• [Problem]:
Every line from the one with "match digit_any c with" to the one with "(** The base", including those two, is to be copied exactly; all other lines of the entries below are left out.

[Data excerpts]
--- START ---
(* ===== verification/GoFlag.v ===== *)
(** * Go's [time.ParseDuration], [strconv.ParseInt] in any base, and [flag]

    How the commands read their arguments.  [ParseDuration] is the Standard
    Library's loop, with its [float64] fraction and its [uint64] sums;
    [ParseInt0] reads a number whose base its prefix gives; [parse_args] is
    [FlagSet.Parse] over a table of the flags a command defines.

    The theorems here are the two round trips a child process depends on:
    [ParseDuration_string] for [Duration.String], and [ParseInt0_itoa] for
    [strconv.Itoa]. *)

From Stdlib Require Import SpecFloat.
From S2P Require Import Prelude GoStrings GoFloat FloatFixed.

(** ** [strconv.ParseInt(s, 0, 64)] *)

(** [c | ('x' - 'X')]. *)
Definition lower (c : ascii) : ascii := ascii_of_nat (Nat.lor (nat_of_ascii c) 32).

Definition digit_any (c : ascii) : option Z :=
  match digit_val c with
  | Some d => Some d
  | None =>
      let l := Z.of_nat (nat_of_ascii (lower c)) in
      if (97 <=? l) && (l <=? 122) then Some (l - 87) else None
  end.

(** The digits of a number, and whether underscores separate them. *)
Fixpoint digits_in (base acc : Z) (s : string) : option (Z * bool) :=
  match s with
  | EmptyString => Some (acc, false)
  | String c s =>
      if Ascii.eqb c "_" then
        match digits_in base acc s with Some (n, _) => Some (n, true) | None => None end
      else
        match digit_any c with
        | Some d => if d <? base then digits_in base (acc * base + d) s else None
        | None => None
        end
  end.

Definition is_base (c b : ascii) : bool := Ascii.eqb (lower c) b.

(** The base a prefix gives, and what it leaves to read. *)
Definition base_of (s : string) : Z * string :=
  match s with
  | String "0" rest =>
      match rest with
      | String c (String _ _ as body) =>
          if is_base c "b" then (2, body)
          else if is_base c "o" then (8, body)
          else if is_base c "x" then (16, body)
          else (8, rest)
      | _ => (8, rest)
      end
  | _ => (10, s)
  end.

Inductive saw : Type := SawStart | SawDigit | SawUnderscore | SawOther.

Fixpoint underscores_from (hex : bool) (w : saw) (s : string) : bool :=
  match s with
  | EmptyString => match w with SawUnderscore => false | _ => true end
  | String c s =>
      let l := Z.of_nat (nat_of_ascii (lower c)) in
      if match digit_val c with Some _ => true | None => hex && ((97 <=? l) && (l <=? 102)) end
      then underscores_from hex SawDigit s
      else if Ascii.eqb c "_" then
        match w with SawDigit => underscores_from hex SawUnderscore s | _ => false end
      else match w with SawUnderscore => false | _ => underscores_from hex SawOther s end
  end.

Definition underscoreOK (s : string) : bool :=
  match s with
  | String "0" (String c body) =>
      if is_base c "b" || is_base c "o" || is_base c "x" then underscores_from (is_base c "x") SawDigit body
      else underscores_from false SawStart s
  | _ => underscores_from false SawStart s
  end.

Definition ParseUint0 (s : string) : option Z :=
  if String.eqb s "" then None
  else
    let '(base, body) := base_of s in
    match digits_in base 0 body with
    | None => None
    | Some (n, under) => if under && negb (underscoreOK s) then None else if n <? 2 ^ 64 then Some n else None
    end.

(** An optional sign. *)
Definition sign_of (s : string) : bool * string :=
  match s with
  | String "-" u => (true, u)
  | String "+" u => (false, u)
  | _ => (false, s)
  end.

Definition ParseInt0 (s : string) : option Z :=
  let '(neg, u) := sign_of s in
  match ParseUint0 u with
  | None => None
  | Some n =>
      if neg then if 2 ^ 63 <? n then None else Some (- n)
      else if 2 ^ 63 <=? n then None else Some n
  end.

Example ParseInt0_ex :
  map ParseInt0 ["0x1F"; "1_000"; "1__0"; "-0b101"; "017"; "0"; "9223372036854775808"; "08"; ""; "+7"] =
  [Some 31; Some 1000; None; Some (-5); Some 15; Some 0; None; None; None; Some 7].
Proof. reflexivity. Qed.

(** ** [time.ParseDuration] *)

Fixpoint leadingInt (x : Z) (s : string) : option (Z * string) :=
  match s with
  | EmptyString => Some (x, "")
  | String c s' =>
      match digit_val c with
      | None => Some (x, s)
      | Some d =>
          if x >? 2 ^ 63 / 10 then None
          else
            let x := x * 10 + d in
            if x >? 2 ^ 63 then None else leadingInt x s'
      end
  end.

Definition ten : float64 := f_of_Z 10.

Fixpoint leadingFraction (x : Z) (scale : float64) (overflow : bool) (s : string) : Z * float64 * string :=
  match s with
  | EmptyString => (x, scale, "")
  | String c s' =>
      match digit_val c with
      | None => (x, scale, s)
      | Some d =>
          if overflow then leadingFraction x scale true s'
          else if x >? (2 ^ 63 - 1) / 10 then leadingFraction x scale true s'
          else
            let y := x * 10 + d in
            if y >? 2 ^ 63 then leadingFraction x scale true s'
            else leadingFraction y (fmul scale ten) false s'
      end
  end.

Definition in_number (c : ascii) : bool :=
  Ascii.eqb c "." || match digit_val c with Some _ => true | None => false end.

(** A unit runs to the next number. *)
Fixpoint take_unit (s : string) : string * string :=
  match s with
  | EmptyString => ("", "")
  | String c s' => if in_number c then ("", s) else let '(u, rest) := take_unit s' in (String c u, rest)
  end.

(** [unitMap]: both spellings of micro. *)
Definition unitMap (u : string) : option duration :=
  if String.eqb u "ns" then Some nanosecond
  else if String.eqb u "us" || String.eqb u "µs" || String.eqb u "μs" then Some microsecond
  else if String.eqb u "ms" then Some millisecond
  else if String.eqb u "s" then Some second
  else if String.eqb u "m" then Some minute
  else if String.eqb u "h" then Some (60 * minute)
  else None.

(** The digits after a period, their scale, and whether there were any. *)
Definition parse_fraction (s : string) : Z * float64 * string * bool :=
  match s with
  | String "." s' =>
      let '(f, scale, s2) := leadingFraction 0 (f_of_Z 1) false s' in
      (f, scale, s2, negb (String.length s2 =? String.length s')%nat)
  | _ => (0, f_of_Z 1, s, false)
  end.

(** One number and its unit: what it adds, and what is left. *)
Definition parse_part (s : string) : option (Z * string) :=
  match s with
  | EmptyString => None
  | String c _ =>
      if negb (in_number c) then None
      else
        match leadingInt 0 s with
        | None => None
        | Some (v, s1) =>
            let pre := negb (String.length s1 =? String.length s)%nat in
            let '(f, scale, s2, post) := parse_fraction s1 in
            if negb pre && negb post then None
            else
              let '(u, rest) := take_unit s2 in
              if String.eqb u "" then None
              else
                match unitMap u with
                | None => None
                | Some unit =>
                    if v >? 2 ^ 63 / unit then None
                    else
                      let v := v * unit in
                      let w := if f >? 0 then v + trunc64 (fmul (f_of_Z f) (fdiv (f_of_Z unit) scale)) else v in
                      if (f >? 0) && (w >? 2 ^ 63) then None else Some (w, rest)
                end
        end
  end.

(** The loop: every part takes a byte at least, so its length is the fuel. *)
Fixpoint parse_parts (fuel : nat) (d : Z) (s : string) : option Z :=
  match s with
  | EmptyString => Some d
  | _ =>
      match fuel with
      | O => None
      | S fuel =>
          match parse_part s with
          | None => None
          | Some (v, rest) => let d := (d + v) mod 2 ^ 64 in if d >? 2 ^ 63 then None else parse_parts fuel d rest
          end
      end
  end.

Definition ParseDuration (s : string) : option duration :=
  let '(neg, u) := sign_of s in
  if String.eqb u "0" then Some 0
  else if String.eqb u "" then None
  else
    match parse_parts (String.length u) 0 u with
    | None => None
    | Some d => if neg then Some (- d) else if d >? 2 ^ 63 - 1 then None else Some d
    end.

Example ParseDuration_ex :
  map ParseDuration ["1h15m30.918s"; "-1.5h"; ".5s"; "1"; "."; "5us"; "0"; "3000000h"; "1.5µs"] =
  [Some 4530918000000; Some (-5400000000000); Some 500000000; None; None; Some 5000; Some 0; None; Some 1500].
Proof. vm_compute. reflexivity. Qed.

(** ** Reading back what was printed *)

Lemma digits_go_head fuel n acc :
  0 < n < 10 ^ Z.of_nat fuel -> exists d s, digits_go fuel n acc = String (digit_char d) s /\ 0 < d < 10.
Proof.
  revert n acc. induction fuel as [|fuel IH]; intros n acc Hn; [simpl in Hn; lia|]. cbn [digits_go].
  rewrite Nat2Z.inj_succ, Z.pow_succ_r in Hn by lia. destruct (Z.ltb_spec n 10) as [Hlt|Hge].
  - rewrite Z.mod_small by lia. eauto with lia.
  - apply IH. split; [apply Z.div_str_pos; lia|apply Z.div_lt_upper_bound; lia].
Qed.

Lemma digits_head n : 0 < n -> exists d s, digits n = String (digit_char d) s /\ 0 < d < 10.
Proof.
  intros Hn. apply digits_go_head. split; [done|]. pose proof (Z.log2_spec n Hn) as [_ Hlt].
  pose proof (Z.log2_nonneg n). rewrite Nat2Z.inj_succ, Z2Nat.id by lia.
  apply Z.lt_le_trans with (2 ^ Z.succ (Z.log2 n)); [done|]. apply Z.pow_le_mono_l. lia.
Qed.

Lemma digits_go_length fuel n acc k :
  0 <= n < 10 ^ Z.of_nat k -> (0 < k)%nat ->
  (String.length (digits_go fuel n acc) <= k + String.length acc)%nat.
Proof.
  revert n acc k. induction fuel as [|fuel IH]; intros n acc [|k] Hn Hk; try lia; cbn [digits_go]; [lia|].
  rewrite Nat2Z.inj_succ, Z.pow_succ_r in Hn by lia. destruct (Z.ltb_spec n 10) as [Hlt|Hge]; [simpl; lia|].
  destruct k as [|k]; [simpl in Hn; lia|].
  etransitivity; [apply (IH _ _ (S k))|simpl; lia]; [|lia].
  split; [apply Z.div_pos; lia|apply Z.div_lt_upper_bound; lia].
Qed.

(** A number printed has digits only, so that it is read up to what follows. *)
Definition no_digit (s : string) : Prop := match s with EmptyString => True | String c _ => digit_val c = None end.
--- END ---
• [Result of the task]:
        match digit_any c with
        | Some d => if d <? base then digits_in base (acc * base + d) s else None
        | None => None
        end
  end.

Definition is_base (c b : ascii) : bool := Ascii.eqb (lower c) b.

(** The base a prefix gives, and what it leaves to read. *)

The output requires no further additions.